Directions for this task: Find each line below where the word "PyBool" occurs, and copy it.

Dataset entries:

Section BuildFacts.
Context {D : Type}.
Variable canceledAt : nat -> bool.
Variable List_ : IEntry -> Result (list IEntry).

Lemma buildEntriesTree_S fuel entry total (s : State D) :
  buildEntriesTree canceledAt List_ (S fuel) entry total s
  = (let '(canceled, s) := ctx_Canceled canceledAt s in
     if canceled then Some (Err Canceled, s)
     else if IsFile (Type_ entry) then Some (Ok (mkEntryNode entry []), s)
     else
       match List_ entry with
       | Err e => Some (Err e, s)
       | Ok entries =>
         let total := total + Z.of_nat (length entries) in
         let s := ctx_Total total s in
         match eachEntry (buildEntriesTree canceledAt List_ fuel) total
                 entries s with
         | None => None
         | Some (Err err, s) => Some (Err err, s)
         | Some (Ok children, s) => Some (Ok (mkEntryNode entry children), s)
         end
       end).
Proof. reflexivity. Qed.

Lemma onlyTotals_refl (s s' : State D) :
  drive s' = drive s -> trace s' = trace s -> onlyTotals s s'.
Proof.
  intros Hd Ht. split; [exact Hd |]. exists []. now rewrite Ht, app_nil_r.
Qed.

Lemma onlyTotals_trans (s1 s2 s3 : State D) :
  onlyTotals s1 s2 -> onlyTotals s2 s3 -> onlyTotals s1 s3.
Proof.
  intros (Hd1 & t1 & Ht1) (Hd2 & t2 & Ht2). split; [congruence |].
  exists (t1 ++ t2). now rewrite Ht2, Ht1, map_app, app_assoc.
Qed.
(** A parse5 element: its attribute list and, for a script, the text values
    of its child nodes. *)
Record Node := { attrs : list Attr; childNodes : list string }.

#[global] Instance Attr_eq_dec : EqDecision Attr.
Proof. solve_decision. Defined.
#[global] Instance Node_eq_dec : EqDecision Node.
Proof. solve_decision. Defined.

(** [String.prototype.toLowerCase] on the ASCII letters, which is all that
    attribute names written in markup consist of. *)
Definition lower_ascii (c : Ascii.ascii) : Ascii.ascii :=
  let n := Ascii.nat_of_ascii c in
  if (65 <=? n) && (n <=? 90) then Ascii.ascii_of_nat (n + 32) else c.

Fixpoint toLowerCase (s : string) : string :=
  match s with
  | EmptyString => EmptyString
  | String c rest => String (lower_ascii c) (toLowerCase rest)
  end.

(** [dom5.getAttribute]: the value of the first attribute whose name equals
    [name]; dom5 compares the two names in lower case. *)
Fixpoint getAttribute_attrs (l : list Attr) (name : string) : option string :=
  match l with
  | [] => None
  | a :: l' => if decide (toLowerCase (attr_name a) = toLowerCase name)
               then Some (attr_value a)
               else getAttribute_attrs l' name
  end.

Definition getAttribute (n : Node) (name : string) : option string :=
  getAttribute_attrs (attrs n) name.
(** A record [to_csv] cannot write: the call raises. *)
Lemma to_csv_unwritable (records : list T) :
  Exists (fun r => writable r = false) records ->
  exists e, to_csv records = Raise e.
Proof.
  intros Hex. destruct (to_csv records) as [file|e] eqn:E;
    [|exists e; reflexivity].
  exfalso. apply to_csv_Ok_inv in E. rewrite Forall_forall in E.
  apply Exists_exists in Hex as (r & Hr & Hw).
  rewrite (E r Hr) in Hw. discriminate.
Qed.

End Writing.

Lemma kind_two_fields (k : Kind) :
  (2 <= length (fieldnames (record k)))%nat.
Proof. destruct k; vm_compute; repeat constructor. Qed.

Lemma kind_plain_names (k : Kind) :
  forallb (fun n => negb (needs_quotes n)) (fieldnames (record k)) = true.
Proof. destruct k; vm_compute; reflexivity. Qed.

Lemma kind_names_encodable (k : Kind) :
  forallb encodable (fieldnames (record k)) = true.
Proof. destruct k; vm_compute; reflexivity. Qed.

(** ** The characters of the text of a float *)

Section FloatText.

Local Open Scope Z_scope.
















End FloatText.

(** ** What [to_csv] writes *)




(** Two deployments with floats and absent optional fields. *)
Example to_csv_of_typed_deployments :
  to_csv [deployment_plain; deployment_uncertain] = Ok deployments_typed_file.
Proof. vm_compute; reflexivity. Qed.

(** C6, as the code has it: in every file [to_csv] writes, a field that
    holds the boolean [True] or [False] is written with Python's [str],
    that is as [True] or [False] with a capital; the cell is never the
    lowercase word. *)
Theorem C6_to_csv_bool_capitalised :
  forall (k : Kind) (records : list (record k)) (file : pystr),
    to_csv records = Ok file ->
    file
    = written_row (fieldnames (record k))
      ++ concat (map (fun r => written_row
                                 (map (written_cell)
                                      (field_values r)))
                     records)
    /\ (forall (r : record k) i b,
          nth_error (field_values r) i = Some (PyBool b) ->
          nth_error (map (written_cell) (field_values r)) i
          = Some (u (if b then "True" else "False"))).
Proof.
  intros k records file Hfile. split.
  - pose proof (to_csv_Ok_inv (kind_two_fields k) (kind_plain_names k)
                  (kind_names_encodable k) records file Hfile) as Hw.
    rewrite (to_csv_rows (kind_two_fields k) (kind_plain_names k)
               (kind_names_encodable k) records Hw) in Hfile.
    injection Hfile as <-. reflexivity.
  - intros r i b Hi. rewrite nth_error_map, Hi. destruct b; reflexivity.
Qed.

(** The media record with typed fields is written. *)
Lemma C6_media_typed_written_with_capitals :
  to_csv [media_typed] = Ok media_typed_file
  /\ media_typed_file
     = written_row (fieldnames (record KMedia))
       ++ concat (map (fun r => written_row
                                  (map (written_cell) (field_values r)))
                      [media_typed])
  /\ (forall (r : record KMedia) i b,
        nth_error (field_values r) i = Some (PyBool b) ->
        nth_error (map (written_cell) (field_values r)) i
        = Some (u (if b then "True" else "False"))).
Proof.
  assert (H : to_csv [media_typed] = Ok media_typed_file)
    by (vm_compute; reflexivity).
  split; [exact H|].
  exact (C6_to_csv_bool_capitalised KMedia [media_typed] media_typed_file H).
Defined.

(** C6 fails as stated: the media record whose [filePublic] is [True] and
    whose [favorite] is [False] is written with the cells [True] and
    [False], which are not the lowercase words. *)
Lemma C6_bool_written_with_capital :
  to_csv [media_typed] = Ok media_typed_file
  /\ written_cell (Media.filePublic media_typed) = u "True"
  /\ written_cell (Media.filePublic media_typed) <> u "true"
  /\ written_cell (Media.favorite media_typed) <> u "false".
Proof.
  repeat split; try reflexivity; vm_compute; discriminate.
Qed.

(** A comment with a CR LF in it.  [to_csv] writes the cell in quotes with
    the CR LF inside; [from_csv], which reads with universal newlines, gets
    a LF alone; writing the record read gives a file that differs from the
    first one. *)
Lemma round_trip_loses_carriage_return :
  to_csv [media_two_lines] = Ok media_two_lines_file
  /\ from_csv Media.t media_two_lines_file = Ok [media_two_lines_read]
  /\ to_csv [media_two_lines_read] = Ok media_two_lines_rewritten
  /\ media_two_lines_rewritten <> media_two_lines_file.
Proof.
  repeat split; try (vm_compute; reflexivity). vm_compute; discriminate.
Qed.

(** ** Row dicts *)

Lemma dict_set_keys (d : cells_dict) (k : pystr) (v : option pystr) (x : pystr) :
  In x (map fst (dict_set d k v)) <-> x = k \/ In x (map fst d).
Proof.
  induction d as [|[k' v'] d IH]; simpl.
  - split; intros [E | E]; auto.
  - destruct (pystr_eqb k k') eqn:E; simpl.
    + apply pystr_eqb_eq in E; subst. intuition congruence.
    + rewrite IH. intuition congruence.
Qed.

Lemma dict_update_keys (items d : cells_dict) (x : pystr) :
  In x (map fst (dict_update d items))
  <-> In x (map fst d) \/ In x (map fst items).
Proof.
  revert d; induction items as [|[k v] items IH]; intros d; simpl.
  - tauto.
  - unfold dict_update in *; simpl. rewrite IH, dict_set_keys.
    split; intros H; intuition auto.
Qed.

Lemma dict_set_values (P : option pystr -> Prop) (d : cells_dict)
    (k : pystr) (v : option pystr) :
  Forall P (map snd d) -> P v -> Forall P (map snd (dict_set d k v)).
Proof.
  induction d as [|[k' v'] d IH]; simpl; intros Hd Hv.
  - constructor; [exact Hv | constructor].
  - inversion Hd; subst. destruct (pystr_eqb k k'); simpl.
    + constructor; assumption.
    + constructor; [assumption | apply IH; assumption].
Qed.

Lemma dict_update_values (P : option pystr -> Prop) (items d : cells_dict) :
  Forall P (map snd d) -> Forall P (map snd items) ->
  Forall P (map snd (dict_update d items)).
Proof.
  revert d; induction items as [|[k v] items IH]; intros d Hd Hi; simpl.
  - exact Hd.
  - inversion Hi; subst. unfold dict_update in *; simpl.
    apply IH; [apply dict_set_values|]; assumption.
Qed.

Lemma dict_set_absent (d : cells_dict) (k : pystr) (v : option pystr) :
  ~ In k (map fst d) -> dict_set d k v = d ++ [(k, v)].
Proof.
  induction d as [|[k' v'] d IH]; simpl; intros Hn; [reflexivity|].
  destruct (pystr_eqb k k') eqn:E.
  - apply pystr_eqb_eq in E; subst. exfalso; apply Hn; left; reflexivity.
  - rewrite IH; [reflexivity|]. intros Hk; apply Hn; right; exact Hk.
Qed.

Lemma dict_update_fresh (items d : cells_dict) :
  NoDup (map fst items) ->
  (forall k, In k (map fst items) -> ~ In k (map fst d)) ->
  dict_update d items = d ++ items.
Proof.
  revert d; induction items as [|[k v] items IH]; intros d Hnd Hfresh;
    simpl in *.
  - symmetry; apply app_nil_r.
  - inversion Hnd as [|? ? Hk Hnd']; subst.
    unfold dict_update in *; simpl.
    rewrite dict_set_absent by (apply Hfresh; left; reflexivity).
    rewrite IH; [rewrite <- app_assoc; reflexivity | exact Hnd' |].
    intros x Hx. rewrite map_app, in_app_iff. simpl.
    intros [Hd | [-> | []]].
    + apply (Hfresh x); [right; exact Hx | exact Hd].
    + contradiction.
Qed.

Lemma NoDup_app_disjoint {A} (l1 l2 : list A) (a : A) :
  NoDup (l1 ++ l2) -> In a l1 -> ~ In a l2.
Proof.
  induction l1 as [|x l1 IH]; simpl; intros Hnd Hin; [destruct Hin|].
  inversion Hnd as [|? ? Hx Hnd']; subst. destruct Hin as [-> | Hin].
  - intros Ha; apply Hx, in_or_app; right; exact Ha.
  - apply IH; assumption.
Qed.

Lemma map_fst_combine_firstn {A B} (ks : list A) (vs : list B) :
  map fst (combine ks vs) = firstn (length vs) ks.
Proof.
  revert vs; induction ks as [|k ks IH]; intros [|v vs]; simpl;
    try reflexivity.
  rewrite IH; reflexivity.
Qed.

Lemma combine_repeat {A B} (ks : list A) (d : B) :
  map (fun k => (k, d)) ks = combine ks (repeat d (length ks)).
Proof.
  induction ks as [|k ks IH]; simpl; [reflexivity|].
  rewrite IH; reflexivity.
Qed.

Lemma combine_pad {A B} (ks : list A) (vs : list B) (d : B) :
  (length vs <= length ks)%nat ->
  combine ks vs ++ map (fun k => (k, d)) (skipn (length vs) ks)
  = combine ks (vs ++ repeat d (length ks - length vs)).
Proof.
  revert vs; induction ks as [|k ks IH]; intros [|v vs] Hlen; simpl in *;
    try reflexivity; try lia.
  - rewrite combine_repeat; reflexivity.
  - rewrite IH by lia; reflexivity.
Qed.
* * *
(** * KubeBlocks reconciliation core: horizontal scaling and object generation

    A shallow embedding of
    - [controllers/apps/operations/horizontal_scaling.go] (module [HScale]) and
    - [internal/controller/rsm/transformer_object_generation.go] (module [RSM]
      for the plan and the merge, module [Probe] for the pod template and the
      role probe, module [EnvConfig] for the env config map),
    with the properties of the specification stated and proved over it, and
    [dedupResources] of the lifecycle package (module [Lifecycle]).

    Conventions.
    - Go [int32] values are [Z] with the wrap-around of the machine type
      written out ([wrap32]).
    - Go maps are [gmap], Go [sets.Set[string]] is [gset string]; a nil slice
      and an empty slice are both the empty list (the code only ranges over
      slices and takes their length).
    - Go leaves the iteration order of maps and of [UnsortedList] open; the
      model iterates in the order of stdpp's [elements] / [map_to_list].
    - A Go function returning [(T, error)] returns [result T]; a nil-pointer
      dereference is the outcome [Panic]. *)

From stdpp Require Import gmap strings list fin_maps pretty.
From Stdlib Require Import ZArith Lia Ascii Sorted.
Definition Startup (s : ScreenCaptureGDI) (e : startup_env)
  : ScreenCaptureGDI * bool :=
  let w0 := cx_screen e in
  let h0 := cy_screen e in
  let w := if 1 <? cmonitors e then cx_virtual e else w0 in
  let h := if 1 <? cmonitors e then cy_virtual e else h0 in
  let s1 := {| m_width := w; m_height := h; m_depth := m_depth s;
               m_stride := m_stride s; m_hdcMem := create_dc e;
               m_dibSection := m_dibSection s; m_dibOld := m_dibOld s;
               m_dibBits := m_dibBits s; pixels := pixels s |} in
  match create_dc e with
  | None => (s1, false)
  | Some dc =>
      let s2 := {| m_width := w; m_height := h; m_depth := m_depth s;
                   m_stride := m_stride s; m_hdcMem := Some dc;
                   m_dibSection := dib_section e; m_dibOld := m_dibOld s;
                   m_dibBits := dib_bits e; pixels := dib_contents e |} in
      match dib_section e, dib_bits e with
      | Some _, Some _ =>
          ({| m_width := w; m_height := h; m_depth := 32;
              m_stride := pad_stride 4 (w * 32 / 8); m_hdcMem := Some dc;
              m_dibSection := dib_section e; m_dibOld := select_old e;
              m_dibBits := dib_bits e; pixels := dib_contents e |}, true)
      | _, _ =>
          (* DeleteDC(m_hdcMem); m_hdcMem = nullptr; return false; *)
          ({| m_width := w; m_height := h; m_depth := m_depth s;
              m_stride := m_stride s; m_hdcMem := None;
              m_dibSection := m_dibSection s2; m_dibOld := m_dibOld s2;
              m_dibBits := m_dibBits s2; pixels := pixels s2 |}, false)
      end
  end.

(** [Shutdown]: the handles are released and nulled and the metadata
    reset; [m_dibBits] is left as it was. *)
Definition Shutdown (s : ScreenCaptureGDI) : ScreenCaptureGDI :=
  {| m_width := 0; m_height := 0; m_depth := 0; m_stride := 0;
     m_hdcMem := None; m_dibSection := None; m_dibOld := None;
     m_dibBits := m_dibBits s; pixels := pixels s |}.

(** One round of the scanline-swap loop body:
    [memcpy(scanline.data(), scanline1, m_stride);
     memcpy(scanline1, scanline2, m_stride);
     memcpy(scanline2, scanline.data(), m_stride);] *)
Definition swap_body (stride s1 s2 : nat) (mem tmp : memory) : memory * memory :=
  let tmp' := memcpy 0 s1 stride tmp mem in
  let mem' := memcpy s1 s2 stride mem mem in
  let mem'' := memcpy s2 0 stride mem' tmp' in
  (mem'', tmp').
==
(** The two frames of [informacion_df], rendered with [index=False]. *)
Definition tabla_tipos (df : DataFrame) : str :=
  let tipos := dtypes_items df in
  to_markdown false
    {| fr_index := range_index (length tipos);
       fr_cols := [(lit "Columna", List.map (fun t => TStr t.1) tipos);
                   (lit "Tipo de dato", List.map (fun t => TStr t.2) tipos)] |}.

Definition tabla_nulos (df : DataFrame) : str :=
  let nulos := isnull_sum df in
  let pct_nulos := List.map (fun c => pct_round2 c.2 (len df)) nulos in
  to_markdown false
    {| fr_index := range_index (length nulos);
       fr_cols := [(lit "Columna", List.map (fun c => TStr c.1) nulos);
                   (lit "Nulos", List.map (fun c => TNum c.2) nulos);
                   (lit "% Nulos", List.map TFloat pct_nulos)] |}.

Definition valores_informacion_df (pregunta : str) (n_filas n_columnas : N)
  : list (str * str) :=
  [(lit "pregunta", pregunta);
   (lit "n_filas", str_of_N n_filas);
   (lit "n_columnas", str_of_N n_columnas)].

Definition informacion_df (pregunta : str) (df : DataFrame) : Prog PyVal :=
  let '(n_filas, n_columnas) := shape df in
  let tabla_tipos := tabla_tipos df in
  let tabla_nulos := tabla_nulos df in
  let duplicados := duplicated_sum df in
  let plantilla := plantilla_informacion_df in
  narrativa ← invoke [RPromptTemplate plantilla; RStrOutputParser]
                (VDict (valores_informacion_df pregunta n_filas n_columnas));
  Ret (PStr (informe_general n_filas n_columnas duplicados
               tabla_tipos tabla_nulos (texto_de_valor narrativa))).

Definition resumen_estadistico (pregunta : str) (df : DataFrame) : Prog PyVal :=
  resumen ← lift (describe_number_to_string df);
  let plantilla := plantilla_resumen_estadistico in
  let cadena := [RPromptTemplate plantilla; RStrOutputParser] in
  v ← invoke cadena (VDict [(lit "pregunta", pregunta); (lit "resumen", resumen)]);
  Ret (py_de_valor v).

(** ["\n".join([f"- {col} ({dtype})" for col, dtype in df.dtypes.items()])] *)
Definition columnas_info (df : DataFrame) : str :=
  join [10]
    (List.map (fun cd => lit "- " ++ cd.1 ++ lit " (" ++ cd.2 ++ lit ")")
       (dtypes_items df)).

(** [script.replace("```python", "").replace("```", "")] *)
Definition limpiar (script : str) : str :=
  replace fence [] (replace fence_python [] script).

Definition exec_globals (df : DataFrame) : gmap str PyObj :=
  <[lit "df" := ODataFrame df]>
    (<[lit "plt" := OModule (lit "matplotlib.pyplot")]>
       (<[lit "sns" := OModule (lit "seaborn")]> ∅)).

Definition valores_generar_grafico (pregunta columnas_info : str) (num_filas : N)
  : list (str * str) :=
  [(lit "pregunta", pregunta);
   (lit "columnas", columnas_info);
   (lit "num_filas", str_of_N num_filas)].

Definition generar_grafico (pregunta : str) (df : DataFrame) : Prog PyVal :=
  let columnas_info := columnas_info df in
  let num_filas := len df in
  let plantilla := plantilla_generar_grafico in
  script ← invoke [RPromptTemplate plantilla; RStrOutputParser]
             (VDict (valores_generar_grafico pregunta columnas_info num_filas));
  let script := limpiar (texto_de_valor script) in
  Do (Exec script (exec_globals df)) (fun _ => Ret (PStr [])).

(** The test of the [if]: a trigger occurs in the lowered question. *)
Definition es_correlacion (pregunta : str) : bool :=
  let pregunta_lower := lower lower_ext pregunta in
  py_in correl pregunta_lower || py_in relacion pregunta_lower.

Written answer:
          nth_error (field_values r) i = Some (PyBool b) ->
        nth_error (field_values r) i = Some (PyBool b) ->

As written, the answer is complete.